__Goal of the exercise__
Pull each line holding the word "then" from the data.
##### Data supplied #####
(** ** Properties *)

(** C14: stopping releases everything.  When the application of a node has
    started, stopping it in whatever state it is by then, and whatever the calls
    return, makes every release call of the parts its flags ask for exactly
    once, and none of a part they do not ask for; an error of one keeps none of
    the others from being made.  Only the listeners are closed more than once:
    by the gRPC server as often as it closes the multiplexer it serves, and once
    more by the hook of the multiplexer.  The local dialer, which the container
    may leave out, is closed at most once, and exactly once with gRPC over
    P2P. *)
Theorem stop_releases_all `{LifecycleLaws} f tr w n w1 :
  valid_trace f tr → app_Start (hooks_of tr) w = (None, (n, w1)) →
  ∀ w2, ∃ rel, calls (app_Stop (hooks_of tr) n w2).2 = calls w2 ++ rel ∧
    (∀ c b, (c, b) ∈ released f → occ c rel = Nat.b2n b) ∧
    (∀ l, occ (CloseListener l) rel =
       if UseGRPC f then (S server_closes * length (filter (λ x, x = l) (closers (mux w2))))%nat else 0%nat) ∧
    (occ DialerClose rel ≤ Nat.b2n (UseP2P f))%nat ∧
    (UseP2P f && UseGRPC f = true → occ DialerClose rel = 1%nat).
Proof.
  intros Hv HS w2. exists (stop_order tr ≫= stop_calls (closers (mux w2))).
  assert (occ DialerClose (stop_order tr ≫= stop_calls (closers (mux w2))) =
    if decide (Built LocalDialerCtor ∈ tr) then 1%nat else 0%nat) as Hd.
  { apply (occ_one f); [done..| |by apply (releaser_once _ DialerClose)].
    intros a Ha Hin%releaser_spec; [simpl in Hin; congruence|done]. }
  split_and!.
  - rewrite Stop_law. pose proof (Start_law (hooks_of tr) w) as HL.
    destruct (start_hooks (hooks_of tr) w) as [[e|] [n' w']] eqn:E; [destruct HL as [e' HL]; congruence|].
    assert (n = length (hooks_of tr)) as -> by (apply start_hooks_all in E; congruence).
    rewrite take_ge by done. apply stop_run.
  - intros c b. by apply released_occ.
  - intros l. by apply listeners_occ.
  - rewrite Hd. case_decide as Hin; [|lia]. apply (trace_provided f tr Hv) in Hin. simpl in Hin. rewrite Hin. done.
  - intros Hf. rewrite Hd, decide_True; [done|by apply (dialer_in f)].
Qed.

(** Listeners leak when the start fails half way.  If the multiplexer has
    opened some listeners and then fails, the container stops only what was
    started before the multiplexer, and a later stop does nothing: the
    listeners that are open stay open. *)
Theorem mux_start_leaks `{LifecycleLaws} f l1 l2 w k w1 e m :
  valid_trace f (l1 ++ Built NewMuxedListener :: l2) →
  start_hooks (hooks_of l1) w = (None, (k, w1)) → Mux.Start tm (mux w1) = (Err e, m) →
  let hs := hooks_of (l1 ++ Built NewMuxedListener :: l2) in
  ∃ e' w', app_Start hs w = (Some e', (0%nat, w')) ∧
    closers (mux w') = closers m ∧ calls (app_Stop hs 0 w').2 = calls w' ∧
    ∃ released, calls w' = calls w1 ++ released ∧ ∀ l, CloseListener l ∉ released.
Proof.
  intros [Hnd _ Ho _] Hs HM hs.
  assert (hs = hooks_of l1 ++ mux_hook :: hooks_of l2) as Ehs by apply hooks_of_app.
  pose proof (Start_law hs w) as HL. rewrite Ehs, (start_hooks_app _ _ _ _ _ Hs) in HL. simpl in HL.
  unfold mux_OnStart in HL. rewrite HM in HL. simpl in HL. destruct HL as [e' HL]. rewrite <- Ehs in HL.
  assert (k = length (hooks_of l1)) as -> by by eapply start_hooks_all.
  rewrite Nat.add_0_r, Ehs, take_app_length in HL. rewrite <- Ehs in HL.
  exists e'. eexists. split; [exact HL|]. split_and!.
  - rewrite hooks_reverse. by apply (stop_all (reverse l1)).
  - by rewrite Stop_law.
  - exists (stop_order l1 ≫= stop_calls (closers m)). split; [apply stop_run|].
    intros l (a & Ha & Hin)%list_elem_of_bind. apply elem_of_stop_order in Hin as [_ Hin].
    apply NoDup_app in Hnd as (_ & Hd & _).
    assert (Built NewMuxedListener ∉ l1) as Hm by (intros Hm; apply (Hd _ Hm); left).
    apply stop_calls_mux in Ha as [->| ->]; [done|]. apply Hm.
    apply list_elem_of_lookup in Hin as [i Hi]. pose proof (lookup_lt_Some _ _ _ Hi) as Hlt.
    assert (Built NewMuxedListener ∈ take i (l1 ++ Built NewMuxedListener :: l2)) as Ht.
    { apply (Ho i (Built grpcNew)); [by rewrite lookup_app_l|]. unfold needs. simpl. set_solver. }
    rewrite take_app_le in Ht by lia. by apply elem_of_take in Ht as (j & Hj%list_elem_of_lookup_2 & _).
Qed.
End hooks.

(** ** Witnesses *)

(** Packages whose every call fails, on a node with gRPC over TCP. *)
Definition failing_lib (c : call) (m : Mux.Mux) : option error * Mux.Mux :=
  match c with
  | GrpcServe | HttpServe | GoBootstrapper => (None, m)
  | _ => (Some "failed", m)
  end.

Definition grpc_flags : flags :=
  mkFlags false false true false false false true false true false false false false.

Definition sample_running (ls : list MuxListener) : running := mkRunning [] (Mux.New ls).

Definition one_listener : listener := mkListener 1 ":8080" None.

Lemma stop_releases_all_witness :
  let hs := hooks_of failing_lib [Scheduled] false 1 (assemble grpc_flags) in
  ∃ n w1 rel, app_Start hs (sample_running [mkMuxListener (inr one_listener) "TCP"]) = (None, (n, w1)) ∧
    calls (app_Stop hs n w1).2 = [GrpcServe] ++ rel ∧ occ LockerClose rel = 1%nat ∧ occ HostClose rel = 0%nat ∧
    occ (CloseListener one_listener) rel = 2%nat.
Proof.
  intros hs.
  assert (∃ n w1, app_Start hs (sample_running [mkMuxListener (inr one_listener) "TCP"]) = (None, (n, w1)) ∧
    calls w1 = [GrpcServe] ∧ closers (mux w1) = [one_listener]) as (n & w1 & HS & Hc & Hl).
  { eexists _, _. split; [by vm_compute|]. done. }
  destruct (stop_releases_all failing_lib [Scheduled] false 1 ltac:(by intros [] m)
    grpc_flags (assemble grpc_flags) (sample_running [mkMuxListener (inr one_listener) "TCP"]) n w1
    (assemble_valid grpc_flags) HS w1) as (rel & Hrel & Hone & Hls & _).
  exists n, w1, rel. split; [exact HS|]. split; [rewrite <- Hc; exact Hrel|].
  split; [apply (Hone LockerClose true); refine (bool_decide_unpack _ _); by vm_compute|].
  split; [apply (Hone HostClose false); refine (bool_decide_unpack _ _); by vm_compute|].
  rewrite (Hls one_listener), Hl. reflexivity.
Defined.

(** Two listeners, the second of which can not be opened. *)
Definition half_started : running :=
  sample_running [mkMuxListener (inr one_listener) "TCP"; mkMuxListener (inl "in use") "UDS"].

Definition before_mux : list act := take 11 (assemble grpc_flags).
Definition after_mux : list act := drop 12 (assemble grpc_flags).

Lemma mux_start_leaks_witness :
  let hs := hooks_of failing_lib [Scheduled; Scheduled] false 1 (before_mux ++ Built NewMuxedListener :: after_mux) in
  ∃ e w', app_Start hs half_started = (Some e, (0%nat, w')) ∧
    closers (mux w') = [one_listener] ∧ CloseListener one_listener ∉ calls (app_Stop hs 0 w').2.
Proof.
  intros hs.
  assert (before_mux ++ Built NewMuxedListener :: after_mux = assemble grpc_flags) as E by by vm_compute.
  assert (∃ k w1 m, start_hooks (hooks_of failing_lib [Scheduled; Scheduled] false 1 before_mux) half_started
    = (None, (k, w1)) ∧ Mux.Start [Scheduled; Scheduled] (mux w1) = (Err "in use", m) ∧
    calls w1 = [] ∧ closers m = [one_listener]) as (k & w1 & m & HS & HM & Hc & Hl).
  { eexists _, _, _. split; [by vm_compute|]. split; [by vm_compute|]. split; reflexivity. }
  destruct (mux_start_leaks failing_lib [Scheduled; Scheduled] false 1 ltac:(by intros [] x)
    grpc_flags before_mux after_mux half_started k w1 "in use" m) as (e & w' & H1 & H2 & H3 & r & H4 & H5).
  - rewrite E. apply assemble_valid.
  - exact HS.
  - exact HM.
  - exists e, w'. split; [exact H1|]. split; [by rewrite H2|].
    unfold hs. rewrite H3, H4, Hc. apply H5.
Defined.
#####
__Written solution__
    started, stopping it in whatever state it is by then, and whatever the calls
       if UseGRPC f then (S server_closes * length (filter (λ x, x = l) (closers (mux w2))))%nat else 0%nat) ∧
    if decide (Built LocalDialerCtor ∈ tr) then 1%nat else 0%nat) as Hd.
    opened some listeners and then fails, the container stops only what was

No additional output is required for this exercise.